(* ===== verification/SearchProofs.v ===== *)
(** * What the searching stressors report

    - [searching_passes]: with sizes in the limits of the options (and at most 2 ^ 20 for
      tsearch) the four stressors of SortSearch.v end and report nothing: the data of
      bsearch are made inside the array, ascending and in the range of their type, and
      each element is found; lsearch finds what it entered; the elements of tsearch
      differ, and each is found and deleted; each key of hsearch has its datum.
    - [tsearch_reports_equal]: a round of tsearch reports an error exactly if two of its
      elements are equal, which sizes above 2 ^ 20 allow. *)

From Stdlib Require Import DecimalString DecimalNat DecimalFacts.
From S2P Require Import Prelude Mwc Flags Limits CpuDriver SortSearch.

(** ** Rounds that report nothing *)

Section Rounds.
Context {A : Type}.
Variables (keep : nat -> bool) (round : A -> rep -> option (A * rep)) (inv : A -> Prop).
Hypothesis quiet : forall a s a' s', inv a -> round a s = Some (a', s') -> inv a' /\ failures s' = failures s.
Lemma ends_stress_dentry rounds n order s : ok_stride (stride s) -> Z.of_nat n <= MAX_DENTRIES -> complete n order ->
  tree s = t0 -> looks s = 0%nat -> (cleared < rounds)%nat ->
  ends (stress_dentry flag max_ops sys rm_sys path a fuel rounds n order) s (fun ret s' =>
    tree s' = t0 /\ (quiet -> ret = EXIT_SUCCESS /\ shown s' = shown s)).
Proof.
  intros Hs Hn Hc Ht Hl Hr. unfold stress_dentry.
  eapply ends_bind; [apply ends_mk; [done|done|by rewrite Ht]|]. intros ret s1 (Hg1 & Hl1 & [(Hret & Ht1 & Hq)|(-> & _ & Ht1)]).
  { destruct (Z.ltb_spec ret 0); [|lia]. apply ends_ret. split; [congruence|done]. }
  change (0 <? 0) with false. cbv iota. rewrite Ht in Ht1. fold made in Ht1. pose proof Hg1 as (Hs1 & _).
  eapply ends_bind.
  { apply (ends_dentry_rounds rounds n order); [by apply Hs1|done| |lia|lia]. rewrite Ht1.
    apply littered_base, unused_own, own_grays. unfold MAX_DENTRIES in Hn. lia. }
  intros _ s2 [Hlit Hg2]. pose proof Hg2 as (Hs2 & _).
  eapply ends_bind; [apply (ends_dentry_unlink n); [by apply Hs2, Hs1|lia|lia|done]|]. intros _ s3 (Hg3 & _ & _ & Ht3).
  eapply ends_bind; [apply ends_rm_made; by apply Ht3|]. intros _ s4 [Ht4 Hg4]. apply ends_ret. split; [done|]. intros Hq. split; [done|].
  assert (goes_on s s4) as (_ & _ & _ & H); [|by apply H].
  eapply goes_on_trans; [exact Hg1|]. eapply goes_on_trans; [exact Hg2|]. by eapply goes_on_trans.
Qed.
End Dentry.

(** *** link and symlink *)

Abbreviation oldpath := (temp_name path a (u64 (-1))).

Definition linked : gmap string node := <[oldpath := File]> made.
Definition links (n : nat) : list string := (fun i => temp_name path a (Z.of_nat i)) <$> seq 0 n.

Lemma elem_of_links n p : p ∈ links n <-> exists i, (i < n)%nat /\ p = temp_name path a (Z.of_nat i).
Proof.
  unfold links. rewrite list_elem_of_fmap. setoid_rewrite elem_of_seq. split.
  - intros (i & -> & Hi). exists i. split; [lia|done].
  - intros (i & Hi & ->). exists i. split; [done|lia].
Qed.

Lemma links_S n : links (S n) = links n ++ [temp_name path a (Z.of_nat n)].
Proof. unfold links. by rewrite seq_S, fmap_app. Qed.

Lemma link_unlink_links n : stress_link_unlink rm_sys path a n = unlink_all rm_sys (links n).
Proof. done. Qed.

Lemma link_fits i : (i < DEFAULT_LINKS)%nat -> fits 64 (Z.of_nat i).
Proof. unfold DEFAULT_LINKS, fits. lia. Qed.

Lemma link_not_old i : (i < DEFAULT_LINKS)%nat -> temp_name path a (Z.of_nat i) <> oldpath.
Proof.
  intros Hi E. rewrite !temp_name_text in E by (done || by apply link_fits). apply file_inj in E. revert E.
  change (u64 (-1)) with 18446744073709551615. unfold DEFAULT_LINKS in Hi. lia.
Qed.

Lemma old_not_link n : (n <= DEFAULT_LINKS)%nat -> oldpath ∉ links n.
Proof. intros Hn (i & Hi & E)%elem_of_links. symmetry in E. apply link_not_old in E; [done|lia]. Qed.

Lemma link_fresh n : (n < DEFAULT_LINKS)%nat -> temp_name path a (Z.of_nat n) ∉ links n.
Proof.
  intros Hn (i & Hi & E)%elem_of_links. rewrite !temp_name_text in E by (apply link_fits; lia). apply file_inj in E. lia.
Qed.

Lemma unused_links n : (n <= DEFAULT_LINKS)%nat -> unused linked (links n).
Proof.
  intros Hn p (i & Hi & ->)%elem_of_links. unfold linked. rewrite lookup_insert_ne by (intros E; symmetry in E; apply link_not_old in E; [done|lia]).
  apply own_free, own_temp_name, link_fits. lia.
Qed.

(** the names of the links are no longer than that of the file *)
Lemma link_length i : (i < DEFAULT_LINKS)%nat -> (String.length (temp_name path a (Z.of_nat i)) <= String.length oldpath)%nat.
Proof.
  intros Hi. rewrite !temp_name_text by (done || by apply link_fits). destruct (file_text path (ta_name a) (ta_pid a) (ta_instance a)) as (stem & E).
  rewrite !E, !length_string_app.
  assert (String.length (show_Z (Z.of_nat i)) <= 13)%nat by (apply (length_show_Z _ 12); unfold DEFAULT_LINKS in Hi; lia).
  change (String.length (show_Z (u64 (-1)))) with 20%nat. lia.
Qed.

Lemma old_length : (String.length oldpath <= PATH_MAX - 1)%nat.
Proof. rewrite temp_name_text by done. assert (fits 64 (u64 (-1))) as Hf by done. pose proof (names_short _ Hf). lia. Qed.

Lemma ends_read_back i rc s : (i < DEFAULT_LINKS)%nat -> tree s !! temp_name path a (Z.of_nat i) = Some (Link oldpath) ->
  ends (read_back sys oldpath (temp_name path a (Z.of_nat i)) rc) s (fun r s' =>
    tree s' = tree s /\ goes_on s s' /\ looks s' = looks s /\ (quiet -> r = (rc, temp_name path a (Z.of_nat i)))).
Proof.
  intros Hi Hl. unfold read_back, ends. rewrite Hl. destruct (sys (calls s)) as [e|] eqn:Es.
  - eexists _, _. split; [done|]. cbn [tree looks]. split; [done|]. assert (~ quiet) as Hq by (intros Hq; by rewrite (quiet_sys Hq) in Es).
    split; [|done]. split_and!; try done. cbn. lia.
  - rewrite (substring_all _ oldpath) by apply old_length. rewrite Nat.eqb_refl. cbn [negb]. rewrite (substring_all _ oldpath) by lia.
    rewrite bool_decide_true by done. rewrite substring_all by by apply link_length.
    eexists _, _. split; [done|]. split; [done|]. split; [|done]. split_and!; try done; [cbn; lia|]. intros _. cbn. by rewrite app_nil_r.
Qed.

______

### Exercise
With every word kept as it is, set down the entries again.

### Task output
(* ===== verification/SearchProofs.v ===== *)
(** * What the searching stressors report

    - [searching_passes]: with sizes in the limits of the options (and at most 2 ^ 20 for
      tsearch) the four stressors of SortSearch.v end and report nothing: the data of
      bsearch are made inside the array, ascending and in the range of their type, and
      each element is found; lsearch finds what it entered; the elements of tsearch
      differ, and each is found and deleted; each key of hsearch has its datum.
    - [tsearch_reports_equal]: a round of tsearch reports an error exactly if two of its
      elements are equal, which sizes above 2 ^ 20 allow. *)

From Stdlib Require Import DecimalString DecimalNat DecimalFacts.
From S2P Require Import Prelude Mwc Flags Limits CpuDriver SortSearch.

(** ** Rounds that report nothing *)

Section Rounds.
Context {A : Type}.
Variables (keep : nat -> bool) (round : A -> rep -> option (A * rep)) (inv : A -> Prop).
Hypothesis quiet : forall a s a' s', inv a -> round a s = Some (a', s') -> inv a' /\ failures s' = failures s.
Lemma ends_stress_dentry rounds n order s : ok_stride (stride s) -> Z.of_nat n <= MAX_DENTRIES -> complete n order ->
  tree s = t0 -> looks s = 0%nat -> (cleared < rounds)%nat ->
  ends (stress_dentry flag max_ops sys rm_sys path a fuel rounds n order) s (fun ret s' =>
    tree s' = t0 /\ (quiet -> ret = EXIT_SUCCESS /\ shown s' = shown s)).
Proof.
  intros Hs Hn Hc Ht Hl Hr. unfold stress_dentry.
  eapply ends_bind; [apply ends_mk; [done|done|by rewrite Ht]|]. intros ret s1 (Hg1 & Hl1 & [(Hret & Ht1 & Hq)|(-> & _ & Ht1)]).
  { destruct (Z.ltb_spec ret 0); [|lia]. apply ends_ret. split; [congruence|done]. }
  change (0 <? 0) with false. cbv iota. rewrite Ht in Ht1. fold made in Ht1. pose proof Hg1 as (Hs1 & _).
  eapply ends_bind.
  { apply (ends_dentry_rounds rounds n order); [by apply Hs1|done| |lia|lia]. rewrite Ht1.
    apply littered_base, unused_own, own_grays. unfold MAX_DENTRIES in Hn. lia. }
  intros _ s2 [Hlit Hg2]. pose proof Hg2 as (Hs2 & _).
  eapply ends_bind; [apply (ends_dentry_unlink n); [by apply Hs2, Hs1|lia|lia|done]|]. intros _ s3 (Hg3 & _ & _ & Ht3).
  eapply ends_bind; [apply ends_rm_made; by apply Ht3|]. intros _ s4 [Ht4 Hg4]. apply ends_ret. split; [done|]. intros Hq. split; [done|].
  assert (goes_on s s4) as (_ & _ & _ & H); [|by apply H].
  eapply goes_on_trans; [exact Hg1|]. eapply goes_on_trans; [exact Hg2|]. by eapply goes_on_trans.
Qed.
End Dentry.

(** *** link and symlink *)

Abbreviation oldpath := (temp_name path a (u64 (-1))).

Definition linked : gmap string node := <[oldpath := File]> made.
Definition links (n : nat) : list string := (fun i => temp_name path a (Z.of_nat i)) <$> seq 0 n.

Lemma elem_of_links n p : p ∈ links n <-> exists i, (i < n)%nat /\ p = temp_name path a (Z.of_nat i).
Proof.
  unfold links. rewrite list_elem_of_fmap. setoid_rewrite elem_of_seq. split.
  - intros (i & -> & Hi). exists i. split; [lia|done].
  - intros (i & Hi & ->). exists i. split; [done|lia].
Qed.

Lemma links_S n : links (S n) = links n ++ [temp_name path a (Z.of_nat n)].
Proof. unfold links. by rewrite seq_S, fmap_app. Qed.

Lemma link_unlink_links n : stress_link_unlink rm_sys path a n = unlink_all rm_sys (links n).
Proof. done. Qed.

Lemma link_fits i : (i < DEFAULT_LINKS)%nat -> fits 64 (Z.of_nat i).
Proof. unfold DEFAULT_LINKS, fits. lia. Qed.

Lemma link_not_old i : (i < DEFAULT_LINKS)%nat -> temp_name path a (Z.of_nat i) <> oldpath.
Proof.
  intros Hi E. rewrite !temp_name_text in E by (done || by apply link_fits). apply file_inj in E. revert E.
  change (u64 (-1)) with 18446744073709551615. unfold DEFAULT_LINKS in Hi. lia.
Qed.

Lemma old_not_link n : (n <= DEFAULT_LINKS)%nat -> oldpath ∉ links n.
Proof. intros Hn (i & Hi & E)%elem_of_links. symmetry in E. apply link_not_old in E; [done|lia]. Qed.

Lemma link_fresh n : (n < DEFAULT_LINKS)%nat -> temp_name path a (Z.of_nat n) ∉ links n.
Proof.
  intros Hn (i & Hi & E)%elem_of_links. rewrite !temp_name_text in E by (apply link_fits; lia). apply file_inj in E. lia.
Qed.

Lemma unused_links n : (n <= DEFAULT_LINKS)%nat -> unused linked (links n).
Proof.
  intros Hn p (i & Hi & ->)%elem_of_links. unfold linked. rewrite lookup_insert_ne by (intros E; symmetry in E; apply link_not_old in E; [done|lia]).
  apply own_free, own_temp_name, link_fits. lia.
Qed.

(** the names of the links are no longer than that of the file *)
Lemma link_length i : (i < DEFAULT_LINKS)%nat -> (String.length (temp_name path a (Z.of_nat i)) <= String.length oldpath)%nat.
Proof.
  intros Hi. rewrite !temp_name_text by (done || by apply link_fits). destruct (file_text path (ta_name a) (ta_pid a) (ta_instance a)) as (stem & E).
  rewrite !E, !length_string_app.
  assert (String.length (show_Z (Z.of_nat i)) <= 13)%nat by (apply (length_show_Z _ 12); unfold DEFAULT_LINKS in Hi; lia).
  change (String.length (show_Z (u64 (-1)))) with 20%nat. lia.
Qed.

Lemma old_length : (String.length oldpath <= PATH_MAX - 1)%nat.
Proof. rewrite temp_name_text by done. assert (fits 64 (u64 (-1))) as Hf by done. pose proof (names_short _ Hf). lia. Qed.

Lemma ends_read_back i rc s : (i < DEFAULT_LINKS)%nat -> tree s !! temp_name path a (Z.of_nat i) = Some (Link oldpath) ->
  ends (read_back sys oldpath (temp_name path a (Z.of_nat i)) rc) s (fun r s' =>
    tree s' = tree s /\ goes_on s s' /\ looks s' = looks s /\ (quiet -> r = (rc, temp_name path a (Z.of_nat i)))).
Proof.
  intros Hi Hl. unfold read_back, ends. rewrite Hl. destruct (sys (calls s)) as [e|] eqn:Es.
  - eexists _, _. split; [done|]. cbn [tree looks]. split; [done|]. assert (~ quiet) as Hq by (intros Hq; by rewrite (quiet_sys Hq) in Es).
    split; [|done]. split_and!; try done. cbn. lia.
  - rewrite (substring_all _ oldpath) by apply old_length. rewrite Nat.eqb_refl. cbn [negb]. rewrite (substring_all _ oldpath) by lia.
    rewrite bool_decide_true by done. rewrite substring_all by by apply link_length.
    eexists _, _. split; [done|]. split; [done|]. split; [|done]. split_and!; try done; [cbn; lia|]. intros _. cbn. by rewrite app_nil_r.
Qed.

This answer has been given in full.